If he vomits into his mask once the gas has been released, they will not intervene.
Smith said that is a 'highly theoretical' scenario based on a 'cascade of unlikely events'.
Despite warnings from human rights organizations, Alabama Attorney General Steve Marshall says the execution is more gentle than Smith deserves
The execution method split opinions, with some feeling Smith's crime in 1988 was worthy of his place on death row.
Aged 22, Smith was one of two men convicted in the murder-for-hire slaying of Elizabeth Sennett, 45, the wife of preacher Charles Sennet Sr. who paid the men to kill his wife in an insurance plot.
His initial 1989 conviction was overturned on appeal, but he was retried and convicted again in 1996.
Prosecutors said he and John Forrest Parker were each paid $1,000 for the murder, with Sennett's husband hoping to collect on her insurance.
She was found dead March 18 that year in her home in Colbert County with eight stab wounds in the chest and one on each side of her neck.

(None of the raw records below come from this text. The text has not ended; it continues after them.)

Lemma evaluate_unbatched_formula_witness :
  exists r, evaluate batch2_kernel two_points two_points = Some r /\
    shape r = [2; 2; 2]%nat /\
    forall beta i j, (beta < 2)%nat -> (i < 2)%nat -> (j < 2)%nat ->
      get r [beta; i; j]
      = cos (PI * dist 2 (point2 two_points i) (point2 two_points j)
             / get (clamp (texp (zeros [2; 1; 1]%nat)) default_eps 1e5)
                 [beta; 0%nat; 0%nat]).
Proof.
  apply (evaluate_unbatched_formula batch2_kernel
           (clamp (texp (zeros [2; 1; 1]%nat)) default_eps 1e5)
           two_points two_points 2 2 2 2); reflexivity.
Defined.

(** X7. With two three-axis inputs, [preprocess_data] returns a pair
    exactly when the batch size of each input is compatible with the
    batch_size of the period length (equal to it, or one of the two is
    1); otherwise the division raises, and so does the composed
    evaluation. *)
Theorem preprocess_data_succeeds_iff {Prior : Type} (self : CosineKernel Prior)
    (p x1 x2 : tensor) (bs b1 b2 n1 n2 d1 d2 : nat) :
  period_length self = Some p -> shape p = [bs; 1%nat; 1%nat] ->
  shape x1 = [b1; n1; d1] -> shape x2 = [b2; n2; d2] ->
  ((exists y, preprocess_data self x1 x2 = Some y) <->
   (b1 = bs \/ b1 = 1%nat \/ bs = 1%nat) /\
   (b2 = bs \/ b2 = 1%nat \/ bs = 1%nat)) /\
  (preprocess_data self x1 x2 = None -> evaluate self x1 x2 = None).
Proof.
  intros Hp Hs H1 H2. split.
  - unfold preprocess_data, div, map2, broadcast_shapes.
    rewrite Hp. cbn [bind]. rewrite H1, H2, Hs.
    cbn [rev app broadcast_rev]. rewrite !bdim_1_r. cbn [bind]. split.
    + intros (y & Hy).
      destruct (bdim b1 bs) as [c1|] eqn:E1; [|discriminate].
      cbn [bind option_map] in Hy.
      destruct (bdim b2 bs) as [c2|] eqn:E2; [|discriminate].
      split; eapply bdim_some; eassumption.
    + intros [Hb1 Hb2].
      destruct (bdim_compatible _ _ Hb1) as (c1 & ->).
      destruct (bdim_compatible _ _ Hb2) as (c2 & ->).
      cbn [bind option_map]. eexists. reflexivity.
  - intros Hn. unfold evaluate. rewrite Hn. reflexivity.
Qed.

After finding out that he was suspected of being involved in the plot, Charles Sennett Sr. killed himself.
John Forrest Parker, the other man convicted in the slaying, was executed in 2010
Smith was originally intended to be executed on November 17, 2022, but his lethal injection was botched.
Smith recalled being in 'great pain' because those tasked with injecting the lethal drugs - midazolam hydrochloride, rocuronium bromide and potassium chloride - were stabbing his muscle rather than finding a vein.

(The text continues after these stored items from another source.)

Record IQueueState : Type := mkQueue {
  dataTask : IQueueTask;
  appTask : IQueueTask;
  userTask : IQueueTask;
  infoTask : IQueueTask;
  stateless : IQueueTask
}.

Definition commonState : IQueueTask := {| isDone := None; error := None |}.

Definition initialState : IQueueState :=
  {| dataTask := commonState;
     appTask := commonState;
     userTask := commonState;
     infoTask := commonState;
     stateless := commonState |}.

(** [IQueueError]: the payload of the five error actions. *)
Record IQueueError : Type := mkQueueError { payload_error : option JsError }.

(** [task.error = error]. *)
Definition set_error (task : IQueueTask) (e : option JsError) : IQueueTask :=
  {| isDone := isDone task; error := e |}.

(** [task.isDone = b]. *)
Definition set_isDone (task : IQueueTask) (b : bool) : IQueueTask :=
  {| isDone := Some b; error := error task |}.

Inductive QueueAction : Type :=
| appTaskQueueError (payload : IQueueError)
| userTaskQueueError (payload : IQueueError)
| dataTaskQueueError (payload : IQueueError)
| infoTaskQueueError (payload : IQueueError)
| statelessQueueError (payload : IQueueError)
| startInitialAppTaskQueue
| startInitialAppTaskQueueFulfilled
| startInitialDataTaskQueue
| startInitialDataTaskQueueFulfilled
| startInitialInfoTaskQueue
| startInitialInfoTaskQueueFulfilled
| startInitialStatelessQueue
| startInitialStatelessQueueFulfilled.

Smith has since said that the ceaseless jabs became so ridiculous they turned into farce, especially when one of the executioners eventually asked Smith to squeeze his hand to make the vein stand out better - a request Smith declined.
Unable to find a second usable vein, Smith's gurney was tilted so that his feet were pointed upwards in what he presumed was an attempt to get blood to his head and leave a vein in his neck more pronounced.
He was left for several minutes before the IV returned with an even larger needle in an attempt to to attach a so-called central line (or central venous catheter) which is much longer than a regular intravenous line and goes all the way up to a vein near or inside the heart.
Smith reported that this pain became so excruciating after multiple attempts to use the larger needle successfully that he was shaking and wet himself.
The planned use of nitrogen gas for the first-time sparked outrage in the weeks leading up to Thursday's planned execution among human rights and prison reform advocates.
Reprieve, an international human rights organization focused on incarceration, told DailyMail.com that Smith's planned execution was a travesty.
'Execution with nitrogen gas is the latest effort to obscure the violence of the state taking a human life,' the organization said.
'Despite almost fifty years of horrific scenes in the execution chamber as prisoners suffer agonizing deaths, proponents of capital punishment cling to the lie that it can be carried out humanely.
'Alabama is once more seeking to hide the reality of what goes on in the execution chamber, switching methods to avoid having to answer questions about what went wrong last time, and now proposes to use a method that has been rejected by veterinarians as a way to kill animals.
'Witnesses will not be able to tell how much Kenneth Smith is suffering as the nitrogen kills him: like the lethal injection protocol before it, the nitrogen protocol is specifically designed to hide pain.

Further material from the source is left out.